◆ Assigned task
Write out, without any change, the lines in the material below that run from the line with "(** What follows" through the line with "intros Hk s Hs. unfold handle_mouse_packet.", both included.

◆ Records for the task
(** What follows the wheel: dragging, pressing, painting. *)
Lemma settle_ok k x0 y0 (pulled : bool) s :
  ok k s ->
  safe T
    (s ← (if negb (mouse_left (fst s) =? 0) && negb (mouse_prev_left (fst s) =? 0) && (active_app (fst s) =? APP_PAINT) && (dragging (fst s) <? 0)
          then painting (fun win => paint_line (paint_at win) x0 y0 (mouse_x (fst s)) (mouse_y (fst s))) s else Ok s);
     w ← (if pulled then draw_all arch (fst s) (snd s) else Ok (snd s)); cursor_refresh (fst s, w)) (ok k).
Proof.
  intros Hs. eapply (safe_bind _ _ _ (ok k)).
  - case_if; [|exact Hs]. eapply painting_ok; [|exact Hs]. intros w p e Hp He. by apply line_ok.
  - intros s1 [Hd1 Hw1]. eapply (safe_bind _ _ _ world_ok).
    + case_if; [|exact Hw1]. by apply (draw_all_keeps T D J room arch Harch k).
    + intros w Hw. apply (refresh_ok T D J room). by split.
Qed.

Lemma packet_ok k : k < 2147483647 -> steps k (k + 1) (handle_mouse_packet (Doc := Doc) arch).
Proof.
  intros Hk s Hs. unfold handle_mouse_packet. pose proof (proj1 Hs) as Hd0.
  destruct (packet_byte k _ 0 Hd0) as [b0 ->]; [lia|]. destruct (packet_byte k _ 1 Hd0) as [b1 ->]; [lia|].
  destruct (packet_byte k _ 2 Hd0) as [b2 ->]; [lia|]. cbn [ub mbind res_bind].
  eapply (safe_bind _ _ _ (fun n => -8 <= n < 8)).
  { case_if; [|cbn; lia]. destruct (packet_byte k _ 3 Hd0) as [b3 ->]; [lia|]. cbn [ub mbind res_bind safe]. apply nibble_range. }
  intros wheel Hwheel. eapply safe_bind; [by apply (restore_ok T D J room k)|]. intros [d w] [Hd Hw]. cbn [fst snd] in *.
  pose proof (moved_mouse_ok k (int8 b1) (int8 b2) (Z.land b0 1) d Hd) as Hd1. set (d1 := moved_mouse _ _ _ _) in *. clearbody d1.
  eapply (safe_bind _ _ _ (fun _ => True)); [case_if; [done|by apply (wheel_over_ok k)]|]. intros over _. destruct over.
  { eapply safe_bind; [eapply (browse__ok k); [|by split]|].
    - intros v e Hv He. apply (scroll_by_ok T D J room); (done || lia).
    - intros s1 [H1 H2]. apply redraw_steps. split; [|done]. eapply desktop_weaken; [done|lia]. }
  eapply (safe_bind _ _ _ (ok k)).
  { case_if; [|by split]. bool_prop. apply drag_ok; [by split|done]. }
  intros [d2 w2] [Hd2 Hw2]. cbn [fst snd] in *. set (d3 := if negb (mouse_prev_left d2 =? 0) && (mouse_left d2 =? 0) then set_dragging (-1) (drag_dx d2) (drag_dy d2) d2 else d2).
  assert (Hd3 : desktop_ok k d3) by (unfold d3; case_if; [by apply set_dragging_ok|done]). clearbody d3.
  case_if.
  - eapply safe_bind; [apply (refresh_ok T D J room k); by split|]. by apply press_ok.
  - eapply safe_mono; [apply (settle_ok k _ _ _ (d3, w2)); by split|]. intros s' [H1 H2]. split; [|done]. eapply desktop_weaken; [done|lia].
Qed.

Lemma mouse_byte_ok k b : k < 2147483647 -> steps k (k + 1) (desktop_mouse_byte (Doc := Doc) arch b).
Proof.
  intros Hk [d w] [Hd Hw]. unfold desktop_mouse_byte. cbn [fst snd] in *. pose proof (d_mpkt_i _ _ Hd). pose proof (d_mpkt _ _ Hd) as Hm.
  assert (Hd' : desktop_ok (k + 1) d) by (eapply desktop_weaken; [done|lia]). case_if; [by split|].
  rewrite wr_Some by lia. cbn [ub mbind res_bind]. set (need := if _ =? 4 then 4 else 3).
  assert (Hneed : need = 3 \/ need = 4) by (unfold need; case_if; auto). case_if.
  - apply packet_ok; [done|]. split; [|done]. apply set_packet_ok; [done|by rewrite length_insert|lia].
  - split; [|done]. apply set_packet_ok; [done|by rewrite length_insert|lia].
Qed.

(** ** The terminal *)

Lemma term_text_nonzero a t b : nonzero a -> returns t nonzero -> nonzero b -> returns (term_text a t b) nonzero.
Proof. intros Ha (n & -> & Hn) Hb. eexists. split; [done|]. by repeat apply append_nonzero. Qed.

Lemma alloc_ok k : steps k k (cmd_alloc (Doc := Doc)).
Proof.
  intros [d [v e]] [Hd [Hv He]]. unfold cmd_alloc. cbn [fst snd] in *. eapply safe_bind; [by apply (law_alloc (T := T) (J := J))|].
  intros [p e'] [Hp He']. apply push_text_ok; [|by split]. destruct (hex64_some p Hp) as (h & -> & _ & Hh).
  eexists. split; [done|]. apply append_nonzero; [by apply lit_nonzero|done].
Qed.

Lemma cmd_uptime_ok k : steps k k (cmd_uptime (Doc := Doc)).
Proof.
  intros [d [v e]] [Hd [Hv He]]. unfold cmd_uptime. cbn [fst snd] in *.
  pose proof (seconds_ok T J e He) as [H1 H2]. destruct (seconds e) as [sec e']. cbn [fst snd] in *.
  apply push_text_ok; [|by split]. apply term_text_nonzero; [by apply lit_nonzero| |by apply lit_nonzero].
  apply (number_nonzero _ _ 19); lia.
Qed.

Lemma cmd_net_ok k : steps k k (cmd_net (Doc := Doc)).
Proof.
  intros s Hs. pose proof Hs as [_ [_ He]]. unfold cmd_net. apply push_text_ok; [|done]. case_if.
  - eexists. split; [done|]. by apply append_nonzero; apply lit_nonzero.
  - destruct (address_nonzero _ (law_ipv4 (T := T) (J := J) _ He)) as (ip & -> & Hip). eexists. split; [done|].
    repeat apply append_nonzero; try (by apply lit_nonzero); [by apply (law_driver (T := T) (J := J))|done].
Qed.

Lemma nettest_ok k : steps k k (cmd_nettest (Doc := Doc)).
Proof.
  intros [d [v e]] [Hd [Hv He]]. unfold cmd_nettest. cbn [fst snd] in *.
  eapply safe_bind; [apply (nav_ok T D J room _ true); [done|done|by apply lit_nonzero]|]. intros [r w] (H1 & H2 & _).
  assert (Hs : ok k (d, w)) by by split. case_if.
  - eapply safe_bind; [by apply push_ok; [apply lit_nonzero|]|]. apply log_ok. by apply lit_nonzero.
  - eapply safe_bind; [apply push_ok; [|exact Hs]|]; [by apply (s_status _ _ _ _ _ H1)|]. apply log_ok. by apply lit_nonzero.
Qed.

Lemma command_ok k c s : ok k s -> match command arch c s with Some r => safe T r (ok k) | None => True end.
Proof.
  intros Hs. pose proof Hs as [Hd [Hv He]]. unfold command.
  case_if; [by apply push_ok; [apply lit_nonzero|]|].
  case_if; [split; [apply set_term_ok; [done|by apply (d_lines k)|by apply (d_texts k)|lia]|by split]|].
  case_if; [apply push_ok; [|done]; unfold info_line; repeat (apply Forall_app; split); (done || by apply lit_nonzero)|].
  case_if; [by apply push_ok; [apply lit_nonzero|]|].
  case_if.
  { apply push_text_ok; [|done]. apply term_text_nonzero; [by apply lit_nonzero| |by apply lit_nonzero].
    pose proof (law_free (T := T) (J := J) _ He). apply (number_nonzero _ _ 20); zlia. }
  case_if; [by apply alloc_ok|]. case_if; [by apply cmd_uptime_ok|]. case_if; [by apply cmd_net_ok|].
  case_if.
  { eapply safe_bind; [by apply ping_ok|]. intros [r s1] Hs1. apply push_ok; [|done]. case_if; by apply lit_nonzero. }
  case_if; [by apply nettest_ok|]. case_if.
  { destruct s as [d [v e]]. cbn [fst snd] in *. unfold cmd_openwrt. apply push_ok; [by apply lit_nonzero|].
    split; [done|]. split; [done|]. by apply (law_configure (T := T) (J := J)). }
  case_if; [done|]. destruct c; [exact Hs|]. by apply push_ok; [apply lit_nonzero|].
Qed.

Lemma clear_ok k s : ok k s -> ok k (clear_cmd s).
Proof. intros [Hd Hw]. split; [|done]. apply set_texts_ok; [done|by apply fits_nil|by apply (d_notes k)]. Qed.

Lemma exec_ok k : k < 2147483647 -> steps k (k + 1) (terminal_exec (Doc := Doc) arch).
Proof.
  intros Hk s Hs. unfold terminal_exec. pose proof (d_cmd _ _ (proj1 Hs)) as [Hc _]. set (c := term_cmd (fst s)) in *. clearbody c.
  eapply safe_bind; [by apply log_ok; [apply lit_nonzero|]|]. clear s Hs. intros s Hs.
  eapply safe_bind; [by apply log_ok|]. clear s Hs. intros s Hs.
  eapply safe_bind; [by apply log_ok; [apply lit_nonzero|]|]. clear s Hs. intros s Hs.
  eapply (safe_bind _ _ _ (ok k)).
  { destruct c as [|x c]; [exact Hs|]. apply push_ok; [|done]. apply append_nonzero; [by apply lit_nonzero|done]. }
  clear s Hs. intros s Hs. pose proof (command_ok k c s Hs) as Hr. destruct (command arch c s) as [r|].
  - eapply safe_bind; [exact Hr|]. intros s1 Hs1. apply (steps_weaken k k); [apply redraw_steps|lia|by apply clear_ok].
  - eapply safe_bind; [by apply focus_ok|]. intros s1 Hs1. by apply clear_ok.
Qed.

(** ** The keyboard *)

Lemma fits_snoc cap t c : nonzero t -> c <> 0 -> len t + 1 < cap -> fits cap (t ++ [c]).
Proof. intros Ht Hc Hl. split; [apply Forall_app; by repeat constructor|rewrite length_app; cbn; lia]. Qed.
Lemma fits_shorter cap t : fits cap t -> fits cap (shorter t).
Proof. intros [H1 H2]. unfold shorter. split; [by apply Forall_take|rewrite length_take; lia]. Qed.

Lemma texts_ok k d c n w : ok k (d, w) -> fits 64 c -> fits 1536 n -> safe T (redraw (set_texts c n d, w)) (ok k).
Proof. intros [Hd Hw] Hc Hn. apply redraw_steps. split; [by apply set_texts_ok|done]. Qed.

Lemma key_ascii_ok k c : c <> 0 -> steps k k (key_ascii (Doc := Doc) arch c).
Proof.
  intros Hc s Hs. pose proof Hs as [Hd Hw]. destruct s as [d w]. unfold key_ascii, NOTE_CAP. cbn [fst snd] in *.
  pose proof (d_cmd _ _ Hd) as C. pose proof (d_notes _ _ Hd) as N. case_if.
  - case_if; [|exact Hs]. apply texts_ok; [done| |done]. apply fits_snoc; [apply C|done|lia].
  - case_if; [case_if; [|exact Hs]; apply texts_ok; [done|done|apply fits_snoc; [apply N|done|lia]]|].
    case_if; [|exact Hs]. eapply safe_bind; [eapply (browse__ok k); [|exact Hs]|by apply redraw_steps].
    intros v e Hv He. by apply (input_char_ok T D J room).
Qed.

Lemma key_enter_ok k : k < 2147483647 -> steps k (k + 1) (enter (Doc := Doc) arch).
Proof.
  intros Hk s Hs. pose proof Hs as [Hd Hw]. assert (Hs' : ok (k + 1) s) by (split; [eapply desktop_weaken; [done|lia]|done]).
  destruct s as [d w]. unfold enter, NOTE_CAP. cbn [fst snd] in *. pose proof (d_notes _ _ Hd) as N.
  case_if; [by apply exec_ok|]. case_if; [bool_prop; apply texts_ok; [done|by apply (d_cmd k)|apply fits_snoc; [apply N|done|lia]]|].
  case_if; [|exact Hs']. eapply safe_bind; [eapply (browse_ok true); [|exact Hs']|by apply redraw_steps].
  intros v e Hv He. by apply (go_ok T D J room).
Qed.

...

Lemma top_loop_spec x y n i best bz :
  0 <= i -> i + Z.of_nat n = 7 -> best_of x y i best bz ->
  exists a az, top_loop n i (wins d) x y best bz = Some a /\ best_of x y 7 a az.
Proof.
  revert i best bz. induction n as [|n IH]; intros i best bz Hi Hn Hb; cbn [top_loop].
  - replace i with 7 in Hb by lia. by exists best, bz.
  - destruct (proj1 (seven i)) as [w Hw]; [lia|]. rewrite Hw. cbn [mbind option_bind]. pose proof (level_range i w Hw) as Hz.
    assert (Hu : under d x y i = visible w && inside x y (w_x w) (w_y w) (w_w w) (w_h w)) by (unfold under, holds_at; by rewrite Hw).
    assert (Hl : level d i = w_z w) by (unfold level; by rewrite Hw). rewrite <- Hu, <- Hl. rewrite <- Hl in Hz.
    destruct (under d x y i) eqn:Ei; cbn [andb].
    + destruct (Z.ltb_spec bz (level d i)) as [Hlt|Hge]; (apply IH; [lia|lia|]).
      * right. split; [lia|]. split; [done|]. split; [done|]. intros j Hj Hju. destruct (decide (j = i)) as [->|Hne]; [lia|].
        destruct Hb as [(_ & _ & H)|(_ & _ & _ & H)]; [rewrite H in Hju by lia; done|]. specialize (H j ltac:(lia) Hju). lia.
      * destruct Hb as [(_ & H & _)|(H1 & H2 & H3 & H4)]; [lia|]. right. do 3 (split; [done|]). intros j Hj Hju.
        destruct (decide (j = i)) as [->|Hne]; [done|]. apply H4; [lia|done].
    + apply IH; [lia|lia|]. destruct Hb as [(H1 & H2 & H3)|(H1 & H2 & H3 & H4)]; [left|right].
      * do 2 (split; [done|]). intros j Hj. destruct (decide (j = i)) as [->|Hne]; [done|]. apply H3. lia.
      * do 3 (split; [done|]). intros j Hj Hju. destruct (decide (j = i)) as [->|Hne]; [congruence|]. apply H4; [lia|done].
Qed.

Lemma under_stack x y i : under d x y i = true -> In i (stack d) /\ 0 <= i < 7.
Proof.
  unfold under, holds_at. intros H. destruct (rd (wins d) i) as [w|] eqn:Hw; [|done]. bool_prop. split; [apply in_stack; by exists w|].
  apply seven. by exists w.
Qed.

==

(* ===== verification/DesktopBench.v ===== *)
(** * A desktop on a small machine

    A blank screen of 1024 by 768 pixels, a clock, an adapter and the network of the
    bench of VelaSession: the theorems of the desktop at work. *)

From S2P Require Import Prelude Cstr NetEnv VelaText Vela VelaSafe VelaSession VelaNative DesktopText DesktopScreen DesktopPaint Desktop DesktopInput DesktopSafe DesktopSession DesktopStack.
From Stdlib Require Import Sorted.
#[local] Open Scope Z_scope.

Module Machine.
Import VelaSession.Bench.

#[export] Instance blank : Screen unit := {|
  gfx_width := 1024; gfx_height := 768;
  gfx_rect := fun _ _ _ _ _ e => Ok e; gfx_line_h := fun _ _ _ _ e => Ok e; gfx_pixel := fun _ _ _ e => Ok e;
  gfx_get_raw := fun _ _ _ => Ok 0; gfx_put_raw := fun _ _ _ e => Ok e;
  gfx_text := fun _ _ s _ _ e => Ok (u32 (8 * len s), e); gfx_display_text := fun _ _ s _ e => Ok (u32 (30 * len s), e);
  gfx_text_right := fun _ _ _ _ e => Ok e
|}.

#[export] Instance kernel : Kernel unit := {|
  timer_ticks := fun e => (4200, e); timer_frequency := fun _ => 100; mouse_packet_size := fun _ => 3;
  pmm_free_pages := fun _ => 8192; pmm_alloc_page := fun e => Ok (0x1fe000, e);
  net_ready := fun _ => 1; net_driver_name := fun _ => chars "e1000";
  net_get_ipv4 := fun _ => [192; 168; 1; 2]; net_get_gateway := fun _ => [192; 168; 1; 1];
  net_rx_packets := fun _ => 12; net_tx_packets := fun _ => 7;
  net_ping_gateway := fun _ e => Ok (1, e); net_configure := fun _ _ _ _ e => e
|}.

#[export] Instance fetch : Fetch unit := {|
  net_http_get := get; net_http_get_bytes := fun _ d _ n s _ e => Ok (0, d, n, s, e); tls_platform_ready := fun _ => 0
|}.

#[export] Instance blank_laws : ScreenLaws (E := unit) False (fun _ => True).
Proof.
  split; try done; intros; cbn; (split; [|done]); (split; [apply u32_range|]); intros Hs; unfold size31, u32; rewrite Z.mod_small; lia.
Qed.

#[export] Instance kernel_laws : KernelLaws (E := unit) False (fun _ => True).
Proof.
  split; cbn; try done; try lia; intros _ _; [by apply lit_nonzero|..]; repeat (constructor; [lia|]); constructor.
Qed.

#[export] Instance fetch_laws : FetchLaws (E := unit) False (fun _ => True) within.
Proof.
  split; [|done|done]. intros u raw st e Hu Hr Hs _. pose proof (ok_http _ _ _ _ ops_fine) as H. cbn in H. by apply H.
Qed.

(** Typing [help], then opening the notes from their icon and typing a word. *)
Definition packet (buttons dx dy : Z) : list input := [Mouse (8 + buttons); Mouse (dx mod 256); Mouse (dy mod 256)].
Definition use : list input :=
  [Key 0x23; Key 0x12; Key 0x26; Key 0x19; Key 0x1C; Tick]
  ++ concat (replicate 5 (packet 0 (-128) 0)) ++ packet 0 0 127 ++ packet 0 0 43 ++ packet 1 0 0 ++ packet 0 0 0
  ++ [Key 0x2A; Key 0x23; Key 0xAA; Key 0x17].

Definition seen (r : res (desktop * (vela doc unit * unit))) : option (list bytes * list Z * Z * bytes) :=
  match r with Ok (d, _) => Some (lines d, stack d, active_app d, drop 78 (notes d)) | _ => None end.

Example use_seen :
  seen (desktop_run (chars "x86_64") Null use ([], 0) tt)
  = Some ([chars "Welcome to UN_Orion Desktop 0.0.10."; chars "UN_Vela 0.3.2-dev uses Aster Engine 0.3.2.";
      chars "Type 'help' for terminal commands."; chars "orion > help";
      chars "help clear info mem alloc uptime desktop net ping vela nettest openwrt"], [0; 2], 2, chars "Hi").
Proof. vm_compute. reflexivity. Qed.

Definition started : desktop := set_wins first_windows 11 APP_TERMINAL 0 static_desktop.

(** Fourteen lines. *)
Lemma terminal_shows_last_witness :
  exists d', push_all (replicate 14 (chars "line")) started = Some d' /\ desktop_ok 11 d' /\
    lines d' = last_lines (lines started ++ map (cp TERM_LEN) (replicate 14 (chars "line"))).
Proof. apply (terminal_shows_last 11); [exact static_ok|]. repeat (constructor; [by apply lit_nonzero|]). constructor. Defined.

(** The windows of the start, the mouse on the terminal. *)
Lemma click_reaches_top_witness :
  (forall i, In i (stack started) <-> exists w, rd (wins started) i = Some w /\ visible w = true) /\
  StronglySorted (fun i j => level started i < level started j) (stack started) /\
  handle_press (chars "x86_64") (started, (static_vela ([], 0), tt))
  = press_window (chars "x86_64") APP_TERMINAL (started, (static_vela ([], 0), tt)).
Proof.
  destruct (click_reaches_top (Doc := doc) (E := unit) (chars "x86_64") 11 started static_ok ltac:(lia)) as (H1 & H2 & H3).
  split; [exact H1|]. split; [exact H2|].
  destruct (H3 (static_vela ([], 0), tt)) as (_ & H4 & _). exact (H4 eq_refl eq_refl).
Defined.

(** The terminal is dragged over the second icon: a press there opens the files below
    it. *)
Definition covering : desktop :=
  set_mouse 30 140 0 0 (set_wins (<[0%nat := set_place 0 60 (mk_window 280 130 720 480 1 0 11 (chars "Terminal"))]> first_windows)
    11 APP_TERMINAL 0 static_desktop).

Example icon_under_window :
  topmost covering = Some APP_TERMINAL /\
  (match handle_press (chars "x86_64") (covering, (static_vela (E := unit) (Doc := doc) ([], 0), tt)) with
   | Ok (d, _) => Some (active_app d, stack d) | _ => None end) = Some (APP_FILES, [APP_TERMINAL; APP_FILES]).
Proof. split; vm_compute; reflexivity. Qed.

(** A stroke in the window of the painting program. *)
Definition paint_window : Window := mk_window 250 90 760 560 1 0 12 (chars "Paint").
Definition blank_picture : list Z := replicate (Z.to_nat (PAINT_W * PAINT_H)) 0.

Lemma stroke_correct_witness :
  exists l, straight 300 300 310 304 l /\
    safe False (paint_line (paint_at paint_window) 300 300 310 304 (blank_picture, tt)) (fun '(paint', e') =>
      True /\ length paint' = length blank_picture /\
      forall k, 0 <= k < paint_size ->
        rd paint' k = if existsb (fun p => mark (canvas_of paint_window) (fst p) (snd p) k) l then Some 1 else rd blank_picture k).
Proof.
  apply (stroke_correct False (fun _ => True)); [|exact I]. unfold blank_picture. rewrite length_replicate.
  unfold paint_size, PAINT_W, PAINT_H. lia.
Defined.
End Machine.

◆ Response for this exercise
(** What follows the wheel: dragging, pressing, painting. *)
Lemma settle_ok k x0 y0 (pulled : bool) s :
  ok k s ->
  safe T
    (s ← (if negb (mouse_left (fst s) =? 0) && negb (mouse_prev_left (fst s) =? 0) && (active_app (fst s) =? APP_PAINT) && (dragging (fst s) <? 0)
          then painting (fun win => paint_line (paint_at win) x0 y0 (mouse_x (fst s)) (mouse_y (fst s))) s else Ok s);
     w ← (if pulled then draw_all arch (fst s) (snd s) else Ok (snd s)); cursor_refresh (fst s, w)) (ok k).
Proof.
  intros Hs. eapply (safe_bind _ _ _ (ok k)).
  - case_if; [|exact Hs]. eapply painting_ok; [|exact Hs]. intros w p e Hp He. by apply line_ok.
  - intros s1 [Hd1 Hw1]. eapply (safe_bind _ _ _ world_ok).
    + case_if; [|exact Hw1]. by apply (draw_all_keeps T D J room arch Harch k).
    + intros w Hw. apply (refresh_ok T D J room). by split.
Qed.

Lemma packet_ok k : k < 2147483647 -> steps k (k + 1) (handle_mouse_packet (Doc := Doc) arch).
Proof.
  intros Hk s Hs. unfold handle_mouse_packet. pose proof (proj1 Hs) as Hd0.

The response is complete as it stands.